This clearance marks Titan's line of Endoskeleton spinal implants as the first FDA-approved interbody fusion devices to feature nanotechnology.

The nanoLOCK technology will be highlighted at the 2014 North American Spine Society (NASS) Annual Meeting, being held November 12-15, 2014 in San Francisco, California.

Titan's new nanoLOCKTM surface technology enhances the Company's line of Endoskeleton devices with an increased amount of nano-scaled textures to up-regulate a statistically significant greater amount of the osteogenic and angiogenic growth factors that are critical for bone growth and fusion when compared to PEEK1 and the company's current surface.

Titan's nanoLOCK surface is a significant advancement of the company's first-generation surface. The patented nanoLOCK manufacturing process creates additional textures at the critical nano level. However, there are no changes to the device indications for use, design, dimensions, or materials. Additionally, mechanical testing demonstrated that the strength of the company's line of Endoskeleton implants are unaffected by the new surface treatment.

Paul Slosar, M.D., Chief Medical Officer for Titan Spine, commented, "Our new surface technology represents a significant technological breakthrough in treating patients that require interbody fusion.

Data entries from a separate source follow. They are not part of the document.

(** * Teami backend: a shallow embedding of the API service and its
    live-update hub, and the properties of the specification checked
    against it.

    Layout: the first part holds the model, one [Module] per source file of
    [backend/]; the second part holds the lemmas and the theorems.

    SQL tables are lists of rows in heap order, a query is a function on
    them, and a service function is a computation in a small state and
    error monad over the whole server state (database, list of committed
    snapshots, live-update hub, nudges sent to the worker). *)

From stdpp Require Import base list gmap strings pretty.
From Stdlib Require Import ZArith Lia Ascii String Permutation Sorted Btauto.

Local Open Scope string_scope.
Local Open Scope list_scope.
Local Open Scope Z_scope.

(* ================================================================= *)
(** * Part I: the model *)
(* ================================================================= *)

(** ** JavaScript values that cross the boundary *)

Module Js.

(** The values that reach the code under study: what [JSON.parse] and
    the route parameters produce.  A number is an integer, [JNum n], or a
    number with a fraction, [JDec m e], which stands for [m / 10 ^ e] with
    [e] digits after the point, the last of them not 0: the decimal that
    JavaScript prints for it and that the database is sent ([NaN] apart;
    an infinity, which [JSON.parse] gives for a literal beyond the doubles,
    has no value here).  A string is kept as the bytes of its UTF-8 form:
    a surrogate pair as the four bytes of its character, an unpaired
    surrogate as the three bytes [ED A0..BF 80..BF] of the generalised
    form.  Objects and arrays do not occur in the fields that are read. *)
Inductive jsval :=
| JUndefined
| JNull
| JBool (b : bool)
| JNum (n : Z)
| JNaN
| JStr (s : string)
| JDec (m : Z) (e : positive).

(** [!!v] *)
Definition truthy (v : jsval) : bool :=
  match v with
  | JUndefined | JNull | JNaN => false
  | JBool b => b
  | JNum n => negb (n =? 0)
  | JStr s => negb (String.eqb s "")
  | JDec m _ => negb (m =? 0)
  end.

Definition jsval_code (v : jsval)
    : unit + bool + Z + string + unit + unit + Z * positive :=
  match v with
  | JUndefined => inl (inl (inl (inl (inl (inl tt)))))
  | JBool b => inl (inl (inl (inl (inl (inr b)))))
  | JNum n => inl (inl (inl (inl (inr n))))
  | JStr s => inl (inl (inl (inr s)))
  | JNull => inl (inl (inr tt))
  | JNaN => inl (inr tt)
  | JDec m e => inr (m, e)
  end.

Definition jsval_decode
    (c : unit + bool + Z + string + unit + unit + Z * positive) : jsval :=
  match c with
  | inl (inl (inl (inl (inl (inl _))))) => JUndefined
  | inl (inl (inl (inl (inl (inr b))))) => JBool b
  | inl (inl (inl (inl (inr n)))) => JNum n
  | inl (inl (inl (inr s))) => JStr s
  | inl (inl (inr _)) => JNull
  | inl (inr _) => JNaN
  | inr (m, e) => JDec m e
  end.

(** [a === b]: no coercion between types, and [NaN] equals nothing; two
    numbers are equal when their values are. *)
Definition strict_eq (a b : jsval) : bool :=
  match a, b with
  | JUndefined, JUndefined => true
  | JNull, JNull => true
  | JBool x, JBool y => Bool.eqb x y
  | JNum x, JNum y => x =? y
  | JNum x, JDec m e => x * 10 ^ Z.pos e =? m
  | JDec m e, JNum x => m =? x * 10 ^ Z.pos e
  | JDec m e, JDec m' e' => m * 10 ^ Z.pos e' =? m' * 10 ^ Z.pos e
  | JStr x, JStr y => String.eqb x y
  | _, _ => false
  end.

Definition digit_of (c : ascii) : option Z :=
  let n := Z.of_nat (nat_of_ascii c) in
  if (48 <=? n) && (n <=? 57) then Some (n - 48) else None.

Fixpoint digits_value (acc : Z) (s : string) : option Z :=
  match s with
  | EmptyString => Some acc
  | String c rest =>
      match digit_of c with
      | Some d => digits_value (10 * acc + d) rest
      | None => None
      end
  end.

(** A decimal literal, with an optional sign: strings that both
    PostgreSQL (as an integer parameter) and [Number] read as the same
    integer.  The other forms that one of them reads (blanks around the
    digits, a hexadecimal literal, a fraction, an exponent) are read by
    neither here: the statements about a route id are about ids of this
    form. *)
Definition parse_int (s : string) : option Z :=
  match s with
  | EmptyString => None
  | String "-" (String c r) => option_map Z.opp (digits_value 0 (String c r))
  | String "+" (String c r) => digits_value 0 (String c r)
  | _ => digits_value 0 s
  end.

(** [Number(v)], on a string for the literals of [parse_int] and the empty
    string. *)
Definition Number (v : jsval) : jsval :=
  match v with
  | JUndefined | JNaN => JNaN
  | JNull => JNum 0
  | JBool b => JNum (if b then 1 else 0)
  | JNum n => JNum n
  | JDec m e => JDec m e
  | JStr s =>
      if String.eqb s "" then JNum 0
      else match parse_int s with Some n => JNum n | None => JNaN end
  end.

What we have learned is that there are very specific implant surface topographies, especially at the nano level, that generate the osteogenic and angiogenic responses necessary to drive bone growth required for a robust fusion. The nanoLOCKTM surface is the result of this extensive research and represents the new standard in spinal fusion interbody implants. Titan Spine will offer its complete line of titanium devices for interbody fusion spine surgery procedures in the cervical and lumbar spine now with nano-scale features that offer added benefits to patients."

The full line of Endoskeleton devices will feature Titan Spine's proprietary nanoLOCKTM implant surface technology, consisting of a unique combination of roughened topographies at the macro, micro, and nano levels.